I could go on, there’s plenty of other ways – often linked with practical things around my faith and my church life – that I try to control God.
I’m guessing that even if one of the above doesn’t apply to you and how you see God, that there are other ways you try to control God.
Because we all do it.
Any argument that we don’t is simply avoidance.
Subconsciously there is something in all of us that wants to try to control God – or at the very least, our view of God.
That way the very thing that in reality is not and cannot be fully known to us, is out of our control and bound in with mystery, is less scary to us.
Because the mysterious, the unknown and uncontrollable, which God is, can be scary.
Trying to control God, or our view of God, is a great temptation for all of us – one of the most underestimated temptations we face and one we are often unaware of.
We can try to control Him through knowledge, through limiting Him to human boundaries, through religion, through not giving Him any space in our lives and making assumptions – and lots of other ways, often unique to each of us.
We’re often scared of the mystery. Of the unknown and unseen.
I know I have struggled a lot with at once knowing God is beyond my knowledge and understanding, a God of infinite mystery, but still, paradoxically trying to control Him.
But we cannot merely surrender control to God.
We must surrender our need to control Him.
Which takes trust.
Giving up control of God, or our view of God, is a matter of trust. It’s that simple.
Do we trust God enough to not try and control our view of Him?
Isn’t that real faith?
When my Mum died, I remember distinctly acting almost on auto-pilot. I simply got through each day, I dealt with what was happening and I kept going, being a support to those around me.

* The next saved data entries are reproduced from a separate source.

(** The last steps of [check_recv] keep all but the roles of the rings. *)
Lemma finish_recv_spec w :
  rcv_inv w -> snd_inv w ->
  let w' := wake_readers (swap_rings w) in
  rcv_inv w' /\ snd_inv w' /\ readable w' = readable w /\ rcv_received w' = rcv_received w
  /\ rnext (rcv_info w') = rnext (rcv_info w)
  /\ (flag_on (r_flag w) READ_RWND_LESS_THAN_MTU = true ->
      flag_on (r_flag w') READ_RWND_LESS_THAN_MTU = true)
  /\ snd_info w' = snd_info w /\ snd_sending w' = snd_sending w
  /\ s_sending_standby w' = s_sending_standby w /\ sb w' = sb w
  /\ remote_addr w' = remote_addr w
  /\ s_sending_ignore_seq_space w' = s_sending_ignore_seq_space w
  /\ snd_sacked_pack_tmp w' = snd_sacked_pack_tmp w.
Proof.
  intros HR HI w'.
  assert (HA : forall v, rcv_inv v -> snd_inv v -> rcv_inv (wake_readers v) /\ snd_inv (wake_readers v)).
  { intros v [] []. unfold wake_readers. destruct (_ && _); split; constructor; done. }
  assert (HS : rcv_inv (swap_rings w) /\ snd_inv (swap_rings w)
    /\ readable (swap_rings w) = readable w).
  { unfold swap_rings. destruct (Z.eqb_spec (bytes_ringbuffer.count (rb w)) 0) as [E0|]; [|by cbn [andb]].
    cbn [andb]. destruct (negb _); [|done].
    pose proof (contents_nil _ (ri_rb _ HR) E0) as EC.
    assert (HX : forall v, rb v = rb_standby w -> rb_standby v = rb w -> readable v = readable w).
    { intros v E1 E2. unfold readable. by rewrite E1, E2, EC, app_nil_r. }
    destruct HR, HI. split_ifs; (split; [constructor; done | split; [constructor; done | by apply HX]]). }
  destruct HS as (HR1 & HI1 & ER). destruct (HA _ HR1 HI1) as [HR2 HI2].
  split; [done|]. split; [done|].
  unfold w', readable, wake_readers in *. split; [destruct (_ && _); exact ER|].
  unfold swap_rings. split_ifs; simpl; rewrite ?flag_on_set; repeat split; auto;
    intros ->; reflexivity.
Qed.

(** Everything [check_recv] guarantees in the data phase. *)
Record recv_ok (hi : Z) (w w' : WCB) (k : nat) : Prop := {
  ro_rcv : rcv_inv w';
  ro_snd : snd_inv w';
  ro_bytes : readable w' = readable w ++ segment (rnext (rcv_info w)) k;
  ro_next : rnext (rcv_info w') = rnext (rcv_info w) + Z.of_nat k;
  ro_acc : Forall (fun p => in_sequence_space p -> accounted w' p) (received_vec_standby w);
  ro_far : as_far_as_possible w -> as_far_as_possible w';
  ro_sending : snd_sending w' = snd_sending w;
  ro_stby : s_sending_standby w' = s_sending_standby w;
  ro_sb : sb w' = sb w;
  ro_dsn : dsn (snd_info w') = dsn (snd_info w);
  ro_nxt : next (snd_info w') = next (snd_info w);
  ro_una : 0 <= una (snd_info w) <= hi -> 0 <= una (snd_info w') <= hi;
  ro_ign : ignored_ok (s_sending_ignore_seq_space w) -> ignored_ok (s_sending_ignore_seq_space w');
  ro_tmp : snd_sacked_pack_tmp w' = []
}.

Lemma recv_busy_spec hi now w :
  rcv_inv w -> snd_inv w -> snd_sacked_pack_tmp w = [] ->
  Forall (peer_pack (remote_addr w) hi) (received_vec w) ->
  exists w' k, recv_busy now w = Ok w' /\ rcv_inv w' /\ snd_inv w' /\ snd_sacked_pack_tmp w' = []
    /\ (exists w4, recv_mono hi w w4 /\ delivered (rcv_received w4) w4 w' k
        /\ Forall (fun p => in_sequence_space p -> accounted w4 p) (received_vec w)).
Proof.
  intros HR HI HT HF. unfold recv_busy.
  set (w1 := set_keepalive_probes_sent 0 _).
  assert (HR1 : rcv_inv w1) by (destruct HR; constructor; done).
  assert (HI1 : snd_inv w1) by (destruct HI; constructor; done).
  destruct (recv_loop_spec hi (received_vec w1) [] w1 HF HI1 HR1)
    as (w2 & acked & E2 & HI2 & HR2 & M2 & A2).
  assert (HW2 : whole_tmp w2) by (eapply recv_loop_whole; [exact E2 | by exists []]).
  cbv zeta. rewrite E2. res_simpl.
  destruct (send_sacks_spec hi w2 HW2 HI2 HR2) as (w3 & E3 & HI3 & HR3 & M3 & T3 & K3).
  rewrite E3. res_simpl.
  destruct (ack_loop_inv acked now w3 HI3) as (w4 & E4 & HI4 & R4). rewrite E4. res_simpl.
  pose proof (rest_mono hi _ _ R4) as M4.
  assert (HR4 : rcv_inv w4) by (eapply rcv_inv_mono; [exact HR3 | exact M4 | apply R4]).
  destruct (deliver_loop_spec now (rcv_received w4) w4) as (w' & k & E' & D'); try apply HR4.
  exists w', k. split; [exact E'|].
  assert (M : recv_mono hi w w4).
  { etrans; [|exact M4]. etrans; [|exact M3]. etrans; [|exact M2]. by constructor. }
  split; [|split; [|split]].
  - destruct HR4, D' as [[[] ? ? ? Erb ?] DW DN DR DB [l1 El] DL DA DF].
    rewrite El in ri_sorted0, ri_packs0. apply StronglySorted_app_1_r in ri_sorted0.
    apply Forall_app in ri_packs0 as [_ ?]. constructor; unfold rsorted; congruence.
  - destruct D' as [[[] HFl _ _ _ _] _ _ _ _ _ _ _ _], HI4. constructor; congruence.
  - by rewrite (ds_tmp _ _ (de_same _ _ _ _ D')), (rs_tmp _ _ R4).
  - exists w4. split; [exact M|]. split; [exact D'|].
    eapply Forall_impl; [exact A2|]. intros p Hp Hs.
    eapply accounted_mono; [exact M4|]. eapply accounted_mono; [exact M3|]. auto.
Qed.

Lemma recv_idle_spec now w :
  rcv_inv w -> snd_inv w ->
  rcv_inv (recv_idle now w) /\ snd_inv (recv_idle now w)
  /\ recv_mono 0 w (recv_idle now w) /\ rcv_received (recv_idle now w) = rcv_received w
  /\ snd_info (recv_idle now w) = snd_info w
  /\ snd_sacked_pack_tmp (recv_idle now w) = snd_sacked_pack_tmp w
  /\ (flag_on (r_flag w) READ_RWND_LESS_THAN_MTU = true ->
      flag_on (r_flag (recv_idle now w)) READ_RWND_LESS_THAN_MTU = true).
Proof.
  intros HR HI. unfold recv_idle. destruct (_ <=? _).
  - destruct HR, HI. split; [constructor; done|]. split; [constructor; done|].
    split; [by constructor|]. split; [done|]. split; [done|]. split; [done|]. simpl.
    rewrite flag_on_set. by intros ->.
  - destruct (_ <=? _); [|by split_and!].
    destruct HR, HI. split; [constructor; done|]. split; [constructor; done|].
    split; [|done]. constructor; simpl; auto. intros Hi. apply Forall_app. split; [done|].
    constructor; [|constructor]. split; [vm_compute; split; discriminate | done].
Qed.

Lemma as_far_mono w w' :
  rcv_received w' = rcv_received w -> rnext (rcv_info w') = rnext (rcv_info w) ->
  (flag_on (r_flag w) READ_RWND_LESS_THAN_MTU = true ->
   flag_on (r_flag w') READ_RWND_LESS_THAN_MTU = true) ->
  as_far_as_possible w -> as_far_as_possible w'.
Proof.
  intros E1 E2 E3 HF q Hq. rewrite E1 in Hq. rewrite E2. destruct (HF q Hq); auto.
Qed.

I wasn’t in control at all, I was merely going along with what was happening, without any strength of my own to sustain me.
Yet it was at this period that many of my friends said my faith was strongest.
Because at that moment, circumstances had disarmed me, and I was no longer able to control God or my view of Him, I was simply fully reliant on Him to sustain me.
It was Him that was strengthening and sustaining me.
He was in control, not me.
In reality, that’s always the case – it was simply in that moment, of complete weakness and surrender, I was no longer trying to control either Him nor my view of Him.
So suddenly I came across as stronger – because I wasn’t getting through on my own strength at all, circumstances almost compelled me to be fully reliant on God.
I am learning that if I am to journey more into the mystery and the unknown of God, to have a deeper intimacy and experience of the divine, I have to begin by simply trusting that I cannot control Him. To choose that experience I had when my Mum died and apply it within my day-to-day life and relationship with Him.
I must trust Him enough to allow Him space to speak into my life.
I must trust Him enough to accept my opinion isn’t always the right one.
I must surrender completely and allow Him to be my strength and comfort.
I must live out the reality that no matter how much knowledge or success I have in life, that the mystery of the divine is beyond my understanding, beyond my control.
Above all I must trust that this out of control God has my best interests at heart. That He’s on my side.
That I don’t need to control Him. That I don’t need to comprehend Him.
I can simply trust Him. And be satisfied.
How do you try to control God, or your view of God?
Are you brave enough to embrace the mystery of an uncontrollable God?
How can we better surrender our need to control God and allow for mystery?
Have you ever had an experiences which have reminded you how God is in control, not you?